For the first time since its foundation in 1950, the United Nations Relief and Works Agency for Palestine Refugees (UNRWA) has been forced to make major cuts in its services to the 3.4 million highly vulnerable Palestinians registered with the agency.
In Gaza, where three-quarters of the population of nearly a million are on UNRWA's books, 150,000 Palestinian schoolchildren have been striking at 167 agency schools since August 23rd because fees have been levied.
Daily sit-in demonstrations have been taking place outside UNRWA supply depots to protest against a freeze in hospital referrals and reimbursements for medical expenses imposed for the last two months of 1997.
The situation has become so desperate that UNRWA has handed dismissal notices, effective at the end of September, to 50 employees at the new European Union-built hospital in the southern Gaza Strip.

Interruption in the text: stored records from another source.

Lemma create_kid_run r kids node t name : tree_ok (vs r) kids -> is_Some (vs r !! node) -> (String.length name < NODE_MAXLEN)%nat -> find_kid (vs r) (kids node) name = None ->
  exists p r1 r' kids', ram_vnode_create t name r = Ret (p, r1) /\ on_vfs (vnode_attach node p) r1 = Ret (tt, r') /\
    grows r kids r' kids' /\ find_kid (vs r') (kids' node) name = Some p /\ is_Some (vs r' !! p).
Proof using slab_room.
  intros Ht [pv Hpv] Hn Hnone. destruct (ram_create_run r t name Hn) as (p & w & privs & E1 & Hp & H0 & Hwn & Hwp & Hwf & Hpr).
  set (r1 := mk_ramfs _ privs _ _) in E1. assert (node <> 0) as Hn0 by (intros ->; rewrite (t_null _ _ Ht) in Hpv; done). assert (node <> p) as Hnp by congruence.
  assert (vs r1 !! node = Some pv) as Hpv1 by (cbn; by rewrite lookup_insert_ne by done). assert (vs r1 !! p = Some w) as Hp1 by apply lookup_insert_eq.
  set (m' := attached node p pv w (vs r1)). set (kids' := kids_set node (p :: kids node) kids).
  exists p, r1, (set_vfs (set_vnodes m' (rf_vfs r1)) r1), kids'. split; [exact E1|]. split.
  { unfold on_vfs. erewrite zoom_Ret; [done|]. by apply attach_run. }
  assert (tree_ok (vs r1) kids) as Ht1 by by apply node_create_ok.
  assert (tree_ok m' kids') as Ht' by by apply attach_ok.
  assert (forall x, is_Some (vs r !! x) -> v_name <$> m' !! x = v_name <$> vs r !! x) as Hnames.
  { intros x [v Hv]. unfold m', attached. destruct (decide (x = node)) as [->|]; [rewrite lookup_insert_eq; cbn; by rewrite Hpv|].
    assert (x <> p) by congruence. rewrite !lookup_insert_ne by done. cbn. by rewrite lookup_insert_ne by done. }
  assert (v_name <$> m' !! p = Some name) as Hpn by (unfold m', attached; rewrite lookup_insert_ne, lookup_insert_eq by done; cbn; by rewrite Hwn).
  assert (forall q nm, find_kid m' (kids q) nm = find_kid (vs r) (kids q) nm) as Hsame.
  { intros q nm. apply find_kid_names. intros x Hx. apply Hnames. pose proof (kids_dom _ _ q Ht) as Hd. rewrite list.Forall_forall in Hd. by apply Hd. }
  split; [split|split].
  - exact Ht'.
  - intros q [v Hv]. specialize (Hnames q (mk_is_Some _ _ Hv)). cbn. rewrite Hv in Hnames. destruct (m' !! q) as [u|]; [by exists u|discriminate Hnames].
  - intros q nm x Hx. cbn [rf_vfs set_vfs vnodes set_vnodes]. unfold kids'. destruct (decide (q = node)) as [->|Hq]; [|rewrite kids_set_ne by done; by rewrite Hsame].
    rewrite kids_set_eq. cbn [find_kid]. rewrite Hpn. destruct (decide (Some name = Some nm)) as [[= ->]|]; [congruence|]. by rewrite Hsame.
  - exact Hpr.
  - done.
  - done.
  - cbn [rf_vfs set_vfs vnodes set_vnodes]. unfold kids'. rewrite kids_set_eq. cbn [find_kid]. by rewrite Hpn, decide_True.
  - cbn. unfold m', attached. rewrite lookup_insert_ne, lookup_insert_eq by done. by eexists.
Qed.

Lemma create_path_run t slash rest es : forall fuel r kids node e, tree_ok (vs r) kids -> is_Some (vs r !! node) -> element_ok e -> Forall (fun e => element_ok e /\ e <> []) es ->
  (length es < fuel)%nat ->
  exists p r' kids', create_path fuel node (join e es slash rest) t true r = Ret (Found p, r') /\ grows r kids r' kids' /\ walk_to (vs r') kids' node (e :: es) = Some p.
Proof using slab_room.
  induction es as [|e' es IH]; intros [|fuel] r kids node e Ht Hn He Hes Hf; cbn [length] in Hf; try lia; cbn [create_path]; [|apply list.Forall_cons in Hes as [[He' Hne] Hes]].
  - rewrite (bind_Ret _ _ _ _ _ (path_element_last e slash rest r He)). cbn [fst snd]. rewrite (bind_Ret _ _ _ _ _ (lookup_name_run r kids node e Ht Hn He)).
    destruct (find_kid (vs r) (kids node) (string_of e)) as [c|] eqn:E; cbn [from_option].
    + exists c, r, kids. split; [done|]. split; [by apply grows_refl|]. cbn [walk_to]. by rewrite E.
    + destruct (create_kid_run r kids node t (string_of e) Ht Hn) as (p & r1 & r' & kids' & E1 & E2 & Hg & Hfk & _); [rewrite string_of_length; apply He|done|].
      rewrite (bind_Ret _ _ _ _ _ E1), (bind_Ret _ _ _ _ _ E2). exists p, r', kids'. split; [done|]. split; [done|]. cbn [walk_to]. by rewrite Hfk.
  - rewrite (bind_Ret _ _ _ _ _ (path_element_more e e' es slash rest r He He' Hne)). cbn [fst snd]. rewrite (bind_Ret _ _ _ _ _ (lookup_name_run r kids node e Ht Hn He)).
    destruct (find_kid (vs r) (kids node) (string_of e)) as [c|] eqn:E; cbn [from_option].
    + destruct (IH fuel r kids c e' Ht (kid_there _ _ _ _ _ Ht E) He' Hes ltac:(lia)) as (p & r' & kids' & E' & Hg & Hw). exists p, r', kids'. split; [done|]. split; [done|].
      change (walk_to (vs r') kids' node (e :: e' :: es)) with (c0 ← find_kid (vs r') (kids' node) (string_of e); walk_to (vs r') kids' c0 (e' :: es)). by rewrite (gw_find _ _ _ _ Hg _ _ _ E).
    + destruct (create_kid_run r kids node t (string_of e) Ht Hn) as (c & r1 & r2 & kids2 & E1 & E2 & Hg2 & Hfk & Hc); [rewrite string_of_length; apply He|done|].
      rewrite (bind_Ret _ _ _ _ _ E1), (bind_Ret _ _ _ _ _ E2).
      destruct (IH fuel r2 kids2 c e' (gw_tree _ _ _ _ Hg2) Hc He' Hes ltac:(lia)) as (p & r' & kids' & E' & Hg & Hw). exists p, r', kids'. split; [done|]. split; [by eapply grows_trans|].
      change (walk_to (vs r') kids' node (e :: e' :: es)) with (c0 ← find_kid (vs r') (kids' node) (string_of e); walk_to (vs r') kids' c0 (e' :: es)). by rewrite (gw_find _ _ _ _ Hg _ _ _ Hfk).
Qed.

Lemma join_length e es slash rest : (length es < S (length (join e es slash rest)))%nat.
Proof using Type. revert e. induction es as [|e' es IH]; intros e; cbn [join length]; [lia|]. specialize (IH e'). rewrite length_app. cbn [length]. lia. Qed.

To Gazans the agency's cuts were the last straw, coming on top of estimated losses of $258 million (about £175 million) in August due to the month-long Israeli siege, a fall in the standard of living of 25 per cent since January, and 70 per cent unemployment.
In the other areas of UNRWA operations the situation is only marginally better. Of the 1.74 million Palestinians living in the West Bank, 35 per cent benefit from UNRWA's services, particularly education and health.
Palestinians in the UNRWA camps of south Lebanon protested against the cuts as soon as they were announced on August 19th. Refugees living in Jordan and Syria, where employment opportunities are greater, have expressed fears that the international community, which funds UNRWA, has decided to close down the agency, end their refugee status and compel the bankrupt Palestinian Authority to assume responsibility for them.
Mr Peter Hansen, the agency's commissioner-general, said that the reductions were necessary for UNRWA's survival beyond the end of the year due to a $20 million deficit (almost £14 million) in the agency's budget for the last quarter of this year.
By making strategic reductions in these services and by cutting some of its 20,000 staff members, most of them Palestinians, UNRWA will be able to maintain its 60 camps in Gaza, the West Bank and the three host countries where shelter and basic rations are provided to the most needy third of the refugees on its books.
UNRWA fell victim to the peace process in 1993, when donors began to channel funds into the "Peace Implementation Programme" which swallowed up $215 million.
But the collapse of the peace process has lessened the utility of these projects and increased insecurity among the refugees. Failure to meet UNRWA's financial requirements during a pledging conference in Amman, Jordan, next Tuesday - the day before the US Secretary of State, Ms Madeleine Albright, begins her first peace-saving mission to the region - could be yet another source of instability.